• [Work required]: Lines to return, exactly: from the line with "dedup_seen norm nonempty ∅" to the line with "map (fun d =>" in the entries below, both included.

[Collected data]
● ● ●

(* ===== verification/ThreatViews.v ===== *)
(** [internal/app/service.go]: the views of the threat engine, page by page, and the time
    line of a trace; every offender is on exactly one page, and a search of the watched
    addresses finds other rows than it counts. *)

From stdpp Require Import sorting.
From S2P Require Import Prelude GoString GoMonad GoTime Model StoreDB StoreThreat BackupSchedule StoreViews Service Retention.
Open Scope Z_scope.

Definition view_hours (hours : Z) : Z := let h := if hours <=? 0 then 24 else hours in if 24 * 30 <? h then 24 * 30 else h.
Definition view_page (page : Z) : Z := if page <=? 0 then 1 else page.
Definition view_size (pageSize : Z) : Z := let n := if pageSize <=? 0 then 100 else pageSize in if 1000 <? n then 1000 else n.
Definition view_offset (page pageSize : Z) : Z := wrap64 ((view_page page - 1) * view_size pageSize).

(** A page of one of the three views. *)
Record Page (A : Type) := mkPage { pg_Items : list A; pg_Total : Z; pg_Page : Z; pg_PageSize : Z }.
Arguments mkPage {A} _ _ _ _.
Arguments pg_Items {A} _.
Arguments pg_Total {A} _.

Definition page_from {A} (m : time -> Z -> Z -> SM (list A * Z)) (hours page pageSize : Z) : SM (Page A) :=
  now ← Now;
  '(items, total) ← m (Add now (- (view_hours hours * Hour))) (view_size pageSize) (view_offset page pageSize);
  mret (mkPage items total (view_page page) (view_size pageSize)).

Definition ThreatIntelMatchesPage : Type := Page ThreatIntelMatch.
Definition ThreatIntelOffendersPage : Type := Page ThreatIntelOffender.
Definition ThreatIntelBlockedPage : Type := Page ThreatIntelBlocked.

Definition ListThreatIntelMatches (hours : Z) (decision q : string) (page pageSize : Z) : SM ThreatIntelMatchesPage :=
  page_from (fun since limit offset =>
    cfg ← GetThreatIntelConfig;
    StoreViews.ListThreatIntelMatches since decision q (tc_EventMinHits cfg) (tc_OffenderMinHits cfg) limit offset) hours page pageSize.
Definition ListThreatIntelOffenders (hours page pageSize : Z) : SM ThreatIntelOffendersPage :=
  page_from (fun since limit offset =>
    cfg ← GetThreatIntelConfig;
    StoreViews.ListThreatIntelOffenders since (if tc_HardLevel cfg <=? 0 then 6 else tc_HardLevel cfg) limit offset) hours page pageSize.

(** A block without an end lasts as long as the retention keeps it. *)
Definition fill_until (days : Z) (b : ThreatIntelBlocked) : ThreatIntelBlocked :=
  if IsZero (tb_BlockedUntil b) && negb (IsZero (tb_BlockedOn b)) then b <| tb_BlockedUntil := Add (tb_BlockedOn b) (days * 24 * Hour) |> else b.
Definition ListThreatIntelBlocked (hours : Z) (q : string) (page pageSize : Z) : AM ThreatIntelBlockedPage :=
  p ← db (page_from (fun since limit offset => StoreViews.ListThreatIntelBlocked since q limit offset) hours page pageSize);
  policy ← getRetentionPolicy;
  let days := if rp_BlockedDays policy <=? 0 then 60 else rp_BlockedDays policy in
  mret (mkPage (map (fill_until days) (pg_Items p)) (pg_Total p) (pg_Page _ p) (pg_PageSize _ p)).

Definition ListThreatIntelTargetsByIP (hours : Z) (ip : string) (limit : Z) : SM (list ThreatIntelTarget) :=
  now ← Now;
  StoreViews.ListThreatIntelTargetsByIP (Add now (- (view_hours hours * Hour))) ip (if limit <=? 0 then 200 else limit).

Record ThreatTraceTimeline := mkThreatTraceTimeline {
  tl_TraceID : string; tl_Items : list TraceEvent; tl_SourceIP : string; tl_Host : string; tl_Path : string; tl_CurrentDecision : string;
  tl_CurrentLevel : Z; tl_CurrentXP : Z; tl_CurrentTier : string; tl_ChainWindowStart : time; tl_ChainWindowEnd : time;
  tl_ChainContactCount : Z; tl_ChainDurationSec : Z; tl_Chain : list ThreatTraceChainEntry
}.
#[export] Instance eta_ThreatTraceTimeline : Eta ThreatTraceTimeline := fun r =>
  mkThreatTraceTimeline (tl_TraceID r) (tl_Items r) (tl_SourceIP r) (tl_Host r) (tl_Path r) (tl_CurrentDecision r) (tl_CurrentLevel r)
    (tl_CurrentXP r) (tl_CurrentTier r) (tl_ChainWindowStart r) (tl_ChainWindowEnd r) (tl_ChainContactCount r) (tl_ChainDurationSec r)
    (tl_Chain r).

(** The seconds between the first and the last contact. *)
Definition chain_seconds (chain : list ThreatTraceChainEntry) : Z :=
  match chain, last chain with a :: _ :: _, Some z => Z.quot (Sub (ce_Timestamp z) (ce_Timestamp a)) Second | _, _ => 0 end.

Definition GetThreatTraceTimeline (traceID : string) (limit : Z) : SM ThreatTraceTimeline :=
  let traceID := norm traceID in
  fail_if (String.eqb traceID "") "trace id required" ≫= fun _ =>
  let limit := if (limit <=? 0) || (2000 <? limit) then 250 else limit in
  items ← ListTraceTimelineEntries traceID limit;
  subject ← try_ (GetThreatTraceSubject traceID);
  let out := mkThreatTraceTimeline traceID items "" "" "" "" 0 0 "" 0 0 0 0 [] in
  match subject with
  | Err _ => mret out
  | Ok s =>
      now ← Now;
      let until := if IsZero (ce_Timestamp s) then match last items with Some e => te_EventAt e | None => 0 end else ce_Timestamp s in
      let until := if IsZero until then now else until in
      let start := Add until (- (10 * Second)) in
      let out := out <| tl_SourceIP := ce_IP s |> <| tl_Host := ce_Host s |> <| tl_Path := ce_Path s |> <| tl_CurrentDecision := ce_Decision s |>
                     <| tl_CurrentLevel := ce_Level s |> <| tl_CurrentXP := ce_XP s |> <| tl_CurrentTier := ce_Tier s |> in
      chain ← try_ (ListThreatTraceChain (ce_IP s) start until 100);
      mret (match chain with
            | Err _ => out
            | Ok chain =>
                let chain := map (fun c => c <| ce_IsCurrentTrace := EqualFold (ce_TraceID c) traceID |>) chain in
                out <| tl_Chain := chain |> <| tl_ChainWindowStart := start |> <| tl_ChainWindowEnd := until |>
                    <| tl_ChainContactCount := Z.of_nat (length chain) |> <| tl_ChainDurationSec := chain_seconds chain |>
            end)
  end.

(* ------------------------------------------------------------------ *)
(** ** Pages *)

Lemma pages_tile {A} (l : list A) (n : Z) k : 0 < n -> Z.of_nat (length l) <= Z.of_nat k * n ->
  concat (map (fun i => page_of n (Z.of_nat i * n) l) (seq 0 k)) = l.
Proof.
  intros Hn. revert l. induction k as [|k IH]; intros l Hl; [destruct l; [done|simpl in Hl; lia]|].
  cbn [seq map concat]. rewrite <- seq_shift, map_map.
  rewrite (map_ext (fun i => page_of n (Z.of_nat (S i) * n) l) (fun i => page_of n (Z.of_nat i * n) (drop (Z.to_nat n) l))).
  { rewrite IH; [apply take_drop|]. rewrite length_drop. lia. }
  intros i. unfold page_of. rewrite drop_drop. do 2 f_equal. lia.
Qed.
(* ===== verification/BastionKeys.v ===== *)
(** [internal/app/service.go]: the keys of the SSH bastion — importing a public
    key, generating a pair, and the forms a pair is handed out in.

    A public key is its wire form, the bytes of [Marshal].  The parsing, the
    fingerprint and the writing of keys ([golang.org/x/crypto/ssh]), ed25519 and
    the program puttygen are parameters. *)

From S2P Require Import Prelude GoString GoMonad GoTime GoCrypto Crypto Model StoreDB StoreThreat StoreUsers StoreBastion Service.

Record SSHBastionKeyCreateResult := mkSSHBastionKeyCreateResult {
  kc_Key : SSHBastionKey; kc_PrivateKey : string; kc_PrivateKeyPPK : string; kc_PublicKeyRFC4716 : string;
  kc_PPKError : string
}.

(** The text in lines of at most seventy bytes. *)
Fixpoint wrap_lines (fuel : nat) (s : string) : list string :=
  match fuel with
  | O => []
  | S n => if 70 <? len s then take_bytes 70 s :: wrap_lines n (drop_bytes 70 s)
           else if String.eqb s "" then [] else [s]
  end.
Definition newline : string := String (byte 10) "".
Definition toRFC4716Public (pub : bytes) : string :=
  let b64 := StdEncode pub in
  "---- BEGIN SSH2 PUBLIC KEY ----" +:+ newline +:+ Join (wrap_lines (S (String.length b64)) b64) newline +:+ newline
    +:+ "---- END SSH2 PUBLIC KEY ----" +:+ newline.

Section keys.
(** [ssh.ParseAuthorizedKey], [ssh.FingerprintSHA256], [ssh.MarshalAuthorizedKey],
    [ssh.NewPublicKey] on an ed25519 key, [ssh.MarshalPrivateKey] as PEM, and
    [ed25519.GenerateKey] on the bytes of the random source. *)
Context (parse_authorized : string -> result bytes) (fingerprint : bytes -> string) (marshal_authorized : bytes -> string).
Context (keygen : string -> bytes * bytes) (new_public : bytes -> result bytes) (marshal_private : bytes -> string -> result string).
(** Whether puttygen is installed, its temporary files, and the key it writes or
    what it prints. *)
Context (has_puttygen : bool) (temp_io : string -> result unit) (puttygen : string -> result string).

Definition CreateSSHBastionKeyFromPublic (name publicKey : string) (routeIDs : list Z) : AM SSHBastionKey :=
  let name := TrimSpace name in
  let publicKey := TrimSpace publicKey in
  fail_if (String.eqb name "" || String.eqb publicKey "") "name and public key required" ≫= fun _ =>
  match parse_authorized publicKey with
  | Err e => fail (ErrWrap "invalid public key" e)
  | Ok pk => db (CreateSSHBastionKey name (marshal_authorized pk) (fingerprint pk) true routeIDs)
  end.

Definition toPPKFromPrivatePEM (privatePEM : string) : result string :=
  if String.eqb privatePEM "" then Err (ErrText "empty private key")
  else if negb has_puttygen then Err (ErrText "puttygen not installed")
  else
    temp_io "mkdir" ≫= fun _ => temp_io "write" ≫= fun _ =>
    match puttygen privatePEM with
    | Err e => Err (ErrText ("puttygen failed: " +:+ TrimSpace (error_text e)))
    | Ok ppk => temp_io "read" ≫= fun _ => Ok ppk
    end.

Definition GenerateSSHBastionKey (name : string) (routeIDs : list Z) : AM SSHBastionKeyCreateResult :=
  let name := TrimSpace name in
  fail_if (String.eqb name "") "name required" ≫= fun _ =>
  seed ← db random;
  let '(pub, priv) := keygen seed in
  sshPub ← lift (new_public pub);
  key ← db (CreateSSHBastionKey name (marshal_authorized sshPub) (fingerprint sshPub) true routeIDs);
  pem ← lift (marshal_private priv name);
  let rfc4716 := toRFC4716Public sshPub in
  mret (match toPPKFromPrivatePEM pem with
        | Ok ppk => mkSSHBastionKeyCreateResult key pem ppk rfc4716 ""
        | Err e => mkSSHBastionKeyCreateResult key pem "" rfc4716 (error_text e)
        end).
End keys.
(** What a loaded certificate is made of. *)
Definition parsed (pair : list string) : tlsCertificate :=
  mktlsCertificate pair
    (match pair with
     | der :: _ => match w_ParseCertificate w der with Ok leaf => Some leaf | Err _ => None end
     | [] => None
     end).

Lemma load_wp crtPath keyPath m :
  wp (loadTLSKeyPair w crtPath keyPath) (fun r m' => same_wildcards m m' /\ m_files m' = m_files m /\ forall c, r = Ok c ->
    exists crt key pair, m_files m !! crtPath = Some crt /\ m_files m !! keyPath = Some key /\
      w_X509KeyPair w crt key = Ok pair /\ c = parsed pair) m.
Proof.
  unfold loadTLSKeyPair. apply wp_bind. eapply wp_mono; [apply ReadFile_wp|].
  intros [crt|e] m1 (S1 & F1 & R1); [|done]. apply wp_bind. eapply wp_mono; [apply ReadFile_wp|].
  intros [key|e] m2 (S2 & F2 & R2); [|split; [by transitivity m1|]; split; [congruence|done]].
  assert (S : same_wildcards m m2) by by transitivity m1. assert (F : m_files m2 = m_files m) by congruence.
  apply wp_bind. unfold wp at 1. destruct (w_X509KeyPair w crt key) as [pair|e] eqn:E; simpl; [|done].
  apply wp_ret. split; [done|]. split; [done|]. intros c [= <-]. exists crt, key, pair.
  split; [by apply R1|]. split; [rewrite <- F1; by apply R2|]. done.
Qed.

Lemma obtain_wp d token m :
  wp (obtainWildcardCert w cacheDir email staging d token) (fun r m' => same_wildcards m m' /\
    forall res, r = Ok res -> exists calls user names, w_Obtain w calls user names = Ok res) m.
Proof.
  apply wp_and; [apply keeps_wp, obtainWildcardCert_same|]. unfold obtainWildcardCert.
  apply wp_bind, wp_any. intros [user|e] m1; [|done]. apply wp_bind, wp_any. intros [u|e] m2; [|done].
  apply wp_bind, wp_any. intros [reg|e] m3; [|done]. apply wp_bind, wp_any. intros [u'|e] m4; [|done].
  apply wp_bind, wp_any. intros [u''|e] m5; [|done].
  unfold wp, acme_call. simpl. intros res E. by eexists _, _, _.
Qed.

Context (now : time) `{!LongLived w now}.

(** An ordered certificate is held, and what was held stays. *)
Lemma order_wp d token m : m_now m = now ->
  let '(crtPath, keyPath) := wildcardPaths cacheDir d in
  wp (order_wildcard w cacheDir email staging d token crtPath keyPath)
    (fun r m' => kept_long m m' /\ (r = Ok tt -> held_long d m' = true)) m.
Proof.
  intros Hnow. pose proof (wildcardPaths_differ cacheDir d) as Hne. destruct (wildcardPaths cacheDir d) as [crtPath keyPath].
  simpl in Hne. unfold order_wildcard. apply wp_bind. eapply wp_mono; [apply obtain_wp|].
  intros [res|e] m1 [S1 H1]; [|split; [by apply same_kept|done]]. destruct (H1 _ eq_refl) as (calls & user & names & Hres).
  apply wp_bind. eapply wp_mono; [apply MkdirAll_wp|]. intros [u|e] m2 [S2 _]; [|split; [apply same_kept; by transitivity m1|done]].
  assert (S12 : same_wildcards m m2) by by transitivity m1.
  apply wp_bind. eapply wp_mono; [apply WriteFile_wp|]. intros [[]|e] m3 [S3 F3]; [|split; [apply same_kept; by transitivity m2|done]].
  assert (S13 : same_wildcards m m3) by by transitivity m2.
  apply wp_bind. eapply wp_mono; [apply WriteFile_wp|]. intros [[]|e] m4 [S4 F4]; [|split; [apply same_kept; by transitivity m3|done]].
  assert (S14 : same_wildcards m m4) by by transitivity m3.
  apply wp_bind. eapply wp_mono; [apply load_wp|]. intros [c|e] m5 (S5 & F5 & L5); [|split; [apply same_kept; by transitivity m4|done]].
  assert (S15 : same_wildcards m m5) by by transitivity m4.
  destruct (L5 _ eq_refl) as (crt & key & pair & Hc & Hk & Hp & ->).
  rewrite F4, F3 in Hc, Hk by done. rewrite lookup_insert_eq in Hk. rewrite lookup_insert_ne, lookup_insert_eq in Hc by done.
  simplify_eq. destruct (obtained_long _ _ _ _ _ Hres Hp) as (der & rest & leaf & -> & Hl & Hlong).
  destruct (keep_wildcard_long d (parsed (der :: rest)) m5) as [H2 H3].
  { unfold long_valid, parsed. simpl. rewrite Hl. destruct S15 as [-> _]. by apply Z.ltb_lt. }
  split; [|by intros _]. transitivity m5; [by apply same_kept|done].
Qed.

Lemma ensure_wildcard_wp d token m : m_now m = now ->
  wp (ensureWildcardCert w cacheDir email staging d token) (fun r m' => kept_long m m' /\ (r = Ok tt -> held_long d m' = true)) m.
Proof.
  intros Hnow. unfold ensureWildcardCert. apply wp_bind, wp_gets. destruct (held_long d m) eqn:E; [by apply wp_ret|].
  pose proof (order_wp d token) as Ho. destruct (wildcardPaths cacheDir d) as [crtPath keyPath].
  apply wp_bind, wp_gets, wp_bind, wp_try. eapply wp_mono; [apply load_wp|]. intros disk m1 (S1 & _ & _).
  assert (Hnow1 : m_now m1 = now) by (destruct S1; congruence).
  assert (Horder : wp (order_wildcard w cacheDir email staging d token crtPath keyPath)
    (fun r m' => kept_long m m' /\ (r = Ok tt -> held_long d m' = true)) m1).
  { eapply wp_mono; [by apply Ho|]. intros r m' [H1 H2]. split; [|done]. transitivity m1; [by apply same_kept|done]. }
  destruct disk as [c|e]; [|done]. destruct (long_valid (m_now m) c) eqn:El; [|done].
  destruct (keep_wildcard_long d c m1) as [H1 H2]; [by rewrite Hnow1, <- Hnow|].
  apply wp_modify. split; [transitivity m1; [by apply same_kept|done]|done].
Qed.

Definition all_held (domains : list string) (m : Manager) : Prop :=
  forall d, d ∈ domains -> norm d <> "" -> held_long (norm d) m = true.

Lemma ensure_all_wp token domains m : m_now m = now ->
  wp (ensure_all w cacheDir email staging token domains)
    (fun r m' => kept_long m m' /\ exists errs, r = Ok errs /\ (errs = [] -> all_held domains m')) m.
Proof.
  revert m. induction domains as [|d domains IH]; intros m Hnow; simpl.
  - apply wp_ret. split; [done|]. exists []. split; [done|]. intros _ d Hd. by apply elem_of_nil in Hd.
  - destruct (String.eqb (norm d) "") eqn:E.
    + apply String.eqb_eq in E. eapply wp_mono; [by apply IH|]. intros r m' (H1 & errs & -> & H2). split; [done|].
      exists errs. split; [done|]. intros He d' [->|Hd']%elem_of_cons Hn; [done|]. by apply H2.
    + apply wp_bind, wp_try. eapply wp_mono; [by apply ensure_wildcard_wp|]. intros r m1 [H1 H2].
      apply wp_bind. eapply wp_mono; [apply IH; destruct H1; congruence|]. intros r' m2 (H3 & errs & -> & H4).
      apply wp_ret. split; [by transitivity m1|]. eexists. split; [done|]. destruct r as [[]|e]; [|done].
      intros He d' [->|Hd']%elem_of_cons Hn; [|by apply H4]. apply H3. by apply H2.
Qed.

(** Nothing is ordered for domains whose certificates serve for long. *)
Lemma ensure_all_idle token domains m : all_held domains m -> ensure_all w cacheDir email staging token domains m = (Ok [], m).
Proof.
  induction domains as [|d domains IH]; intros H; [done|]. simpl.
  assert (Hd : all_held domains m) by (intros d' Hd'; apply H; by right).
  destruct (String.eqb (norm d) "") eqn:E; [by apply IH|]. apply String.eqb_neq in E.
  unfold mbind, M_bind, try_, ensureWildcardCert. simpl. unfold mbind, M_bind. simpl. rewrite (H d) by (left || done).
  simpl. by rewrite IH.
Qed.
End refresh.

Section provider.
Context {K : Type} (w : World K) (cacheDir email : string) (staging : bool) {Sc : Type} `{HostProvider Sc}.

(** What the source says at a refresh. *)
Definition asked (s : Sc) (token : string) (domains : list string) (s' : Sc) : Prop :=
  exists s1, GetCloudflareToken s = (Ok token, s1) /\ ListWildcardDomains s1 = (Ok domains, s') /\ TrimSpace token <> "".

Lemma refresh_eq s m token domains s' : asked s token domains s' ->
  RefreshWildcardCertificates w cacheDir email staging (s, m) =
    let '(r, m') := ensure_all w cacheDir email staging token domains m in
    (match r with
     | Ok [] => Ok tt
     | Ok errs => Err (ErrText ("wildcard refresh errors: " +:+ Join errs " | "))
     | Err e => Err e
     end, (s', m')).
Proof.
  intros (s1 & Ht & Hd & Hne). unfold RefreshWildcardCertificates.
  unfold mbind, M_bind, try_, with_source, zoom. simpl. rewrite Ht. simpl. apply String.eqb_neq in Hne. rewrite Hne.
  unfold mbind, M_bind, zoom. simpl. rewrite Hd. simpl. unfold with_manager, zoom. simpl.
  destruct (ensure_all w cacheDir email staging token domains m) as [[[|e errs]|e] m']; done.
Qed.

(** A refresh that reports no error leaves every domain with a certificate that is
    good for more than thirty days, and the next one orders nothing. *)
Theorem refresh_covers s m token domains s' sm :
  LongLived w (m_now m) -> asked s token domains s' ->
  RefreshWildcardCertificates w cacheDir email staging (s, m) = (Ok tt, sm) ->
  (forall d, d ∈ domains -> norm d <> "" -> exists c, findWildcardForHost (m_wildcards sm.2) (norm d) = Some c /\
     exists leaf, tc_Leaf c = Some leaf /\ renewal_margin < Sub (lf_NotAfter leaf) (m_now m)) /\
  (forall t t', asked t token domains t' ->
     RefreshWildcardCertificates w cacheDir email staging (t, sm.2) = (Ok tt, (t', sm.2))).
Proof.
  intros Hl Ha Hr. rewrite (refresh_eq _ _ _ _ _ Ha) in Hr.
  pose proof (ensure_all_wp w cacheDir email staging (m_now m) token domains m eq_refl) as Hw. unfold wp in Hw.
  destruct (ensure_all w cacheDir email staging token domains m) as [r m'] eqn:E.
  destruct Hw as ([Hnow _] & errs & -> & Hall). destruct errs as [|e errs]; [|by injection Hr]. injection Hr as <-. simpl.
  specialize (Hall eq_refl). split.
  - intros d Hd Hn. specialize (Hall d Hd Hn). unfold held_long in Hall. destruct (findWildcardForHost _ _) as [c|]; [|done].
    exists c. split; [done|]. unfold long_valid in Hall. destruct (tc_Leaf c) as [leaf|]; [|done].
    exists leaf. split; [done|]. rewrite <- Hnow. lia.
  - intros t t' Ht. rewrite (refresh_eq _ _ _ _ _ Ht). by rewrite ensure_all_idle.
Qed.
End provider.

(* ------------------------------------------------------------------ *)
(** ** The names a certificate may be asked for *)

Section policy.
Context {Sc : Type} `{HostProvider Sc}.

Lemma EqualFold_hello host n : EqualFold (hello_name host) n = true <-> hello_name host = ToLower n.
Proof. unfold EqualFold, hello_name. rewrite String.eqb_eq, ToLower_idem. done. Qed.

Lemma covers_below_iff host d :
  covers_below host d = true <-> norm d <> "" /\ exists p, host = p +:+ "." +:+ norm d.
Proof.
  unfold covers_below. rewrite !andb_true_iff, below_iff. unfold nonempty. rewrite !negb_true_iff, !String.eqb_neq. split.
  - by intros [[H1 _] H2].
  - intros [H1 [p ->]]. split; [split; [done|]|by exists p].
    intros E. apply (f_equal String.length) in E. rewrite !string_length_app in E. simpl in E. lia.
Qed.

(** One of the listed names, or a name below a catch-all domain. *)
Definition allowed_by (names catchAll : list string) (h : string) : Prop :=
  (exists n, n ∈ names /\ h = ToLower n) \/ (exists d p, d ∈ catchAll /\ norm d <> "" /\ h = p +:+ "." +:+ norm d).

Lemma names_test host names :
  existsb (EqualFold (hello_name host)) names = true <-> exists n, n ∈ names /\ hello_name host = ToLower n.
Proof. rewrite existsb_exists. setoid_rewrite EqualFold_hello. by setoid_rewrite list_elem_of_In. Qed.

Lemma catch_all_test host catchAll :
  existsb (covers_below host) catchAll = true <-> exists d p, d ∈ catchAll /\ norm d <> "" /\ host = p +:+ "." +:+ norm d.
Proof.
  rewrite existsb_exists. setoid_rewrite covers_below_iff. setoid_rewrite list_elem_of_In. split.
  - intros (d & Hd & Hn & p & ->). by exists d, p.
  - intros (d & p & Hd & Hn & ->). exists d. split; [done|]. split; [done|]. by exists p.
Qed.

(** With the answers of the source, the policy is [allowed_by]. *)
Lemma host_policy_iff host s names s1 catchAll s2 :
  ListFQDNs s = (Ok names, s1) -> ListCatchAllDomains s1 = (Ok catchAll, s2) ->
  ((HostPolicy host s).1 = Ok tt <-> allowed_by names catchAll (hello_name host)).
Proof.
  intros H1 H2. unfold HostPolicy, allowed_by. rewrite (bind_ok_run _ _ _ _ _ H1).
  rewrite <- names_test, <- catch_all_test. destruct (existsb (EqualFold (hello_name host)) names) eqn:E1; [by split; [left|]|].
  rewrite (bind_ok_run _ _ _ _ _ H2). destruct (existsb (covers_below (hello_name host)) catchAll) eqn:E2; [by split; [right|]|].
  split; [done|]. by intros [H3|H3].
Qed.
End policy.

(** The domains and hosts of the database behind those answers. *)
Definition live_name (db : DB) (h : string) : Prop :=
  exists d, d ∈ rows (t_domains db) /\ EqualFold (TrimSpace (d_Status d)) "inactive" = false /\ h = norm (d_Name d).
Definition open_host (db : DB) (h : string) : Prop :=
  exists x, x ∈ rows (t_hosts db) /\ h_State x ∈ certified_states /\ h = norm (h_FQDN x).
Definition in_catch_all (db : DB) (h : string) : Prop :=
  exists d p, d ∈ rows (t_domains db) /\ norm (d_DNSMode d) = "cloudflare" /\ norm (d_CertMode d) ∈ catch_all_modes /\
    norm (d_Name d) <> "" /\ h = p +:+ "." +:+ norm (d_Name d).

Section service.
Context (Open : bytes -> bytes -> bytes -> option bytes).
#[local] Instance provider : HostProvider Svc := svc_provider Open.

Definition tables (s : Svc) : DB := e_db (s_env s).

Lemma query_wp {A} (f : DB -> A) (s : Svc) :
  wp (db (query f)) (fun r s' => tables s' = tables s /\ (e_faults (s_env s) = [] -> e_faults (s_env s') = []) /\
    match r with Ok a => a = f (tables s) | Err e => e = ErrDriver /\ e_faults (s_env s) <> [] end) s.
Proof.
  destruct s as [[d now fs rnd]]. unfold wp, db, zoom, query, tables. simpl. unfold mbind, M_bind, stmt. simpl.
  by destruct fs as [|[] fs].
Qed.

Definition names_of (db : DB) : list string :=
  dedup_seen norm nonempty ∅
    (map d_Name (List.filter (fun d => negb (EqualFold (TrimSpace (d_Status d)) "inactive")) (order_by (asc_text d_Name) (rows (t_domains db))))
     ++ map h_FQDN (List.filter (fun h => bool_decide (h_State h ∈ certified_states)) (order_by (asc_text h_FQDN) (rows (t_hosts db))))).
Definition catch_all_of (db : DB) : list string :=
  map (fun d => norm (d_Name d)) (List.filter (fun d =>
    String.eqb (norm (d_DNSMode d)) "cloudflare" && bool_decide (norm (d_CertMode d) ∈ catch_all_modes))
    (order_by (asc_text d_Name) (rows (t_domains db)))).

● ● ●

• [Final answer]:
  dedup_seen norm nonempty ∅
    (map d_Name (List.filter (fun d => negb (EqualFold (TrimSpace (d_Status d)) "inactive")) (order_by (asc_text d_Name) (rows (t_domains db))))
     ++ map h_FQDN (List.filter (fun h => bool_decide (h_State h ∈ certified_states)) (order_by (asc_text h_FQDN) (rows (t_hosts db))))).
Definition catch_all_of (db : DB) : list string :=
  map (fun d => norm (d_Name d)) (List.filter (fun d =>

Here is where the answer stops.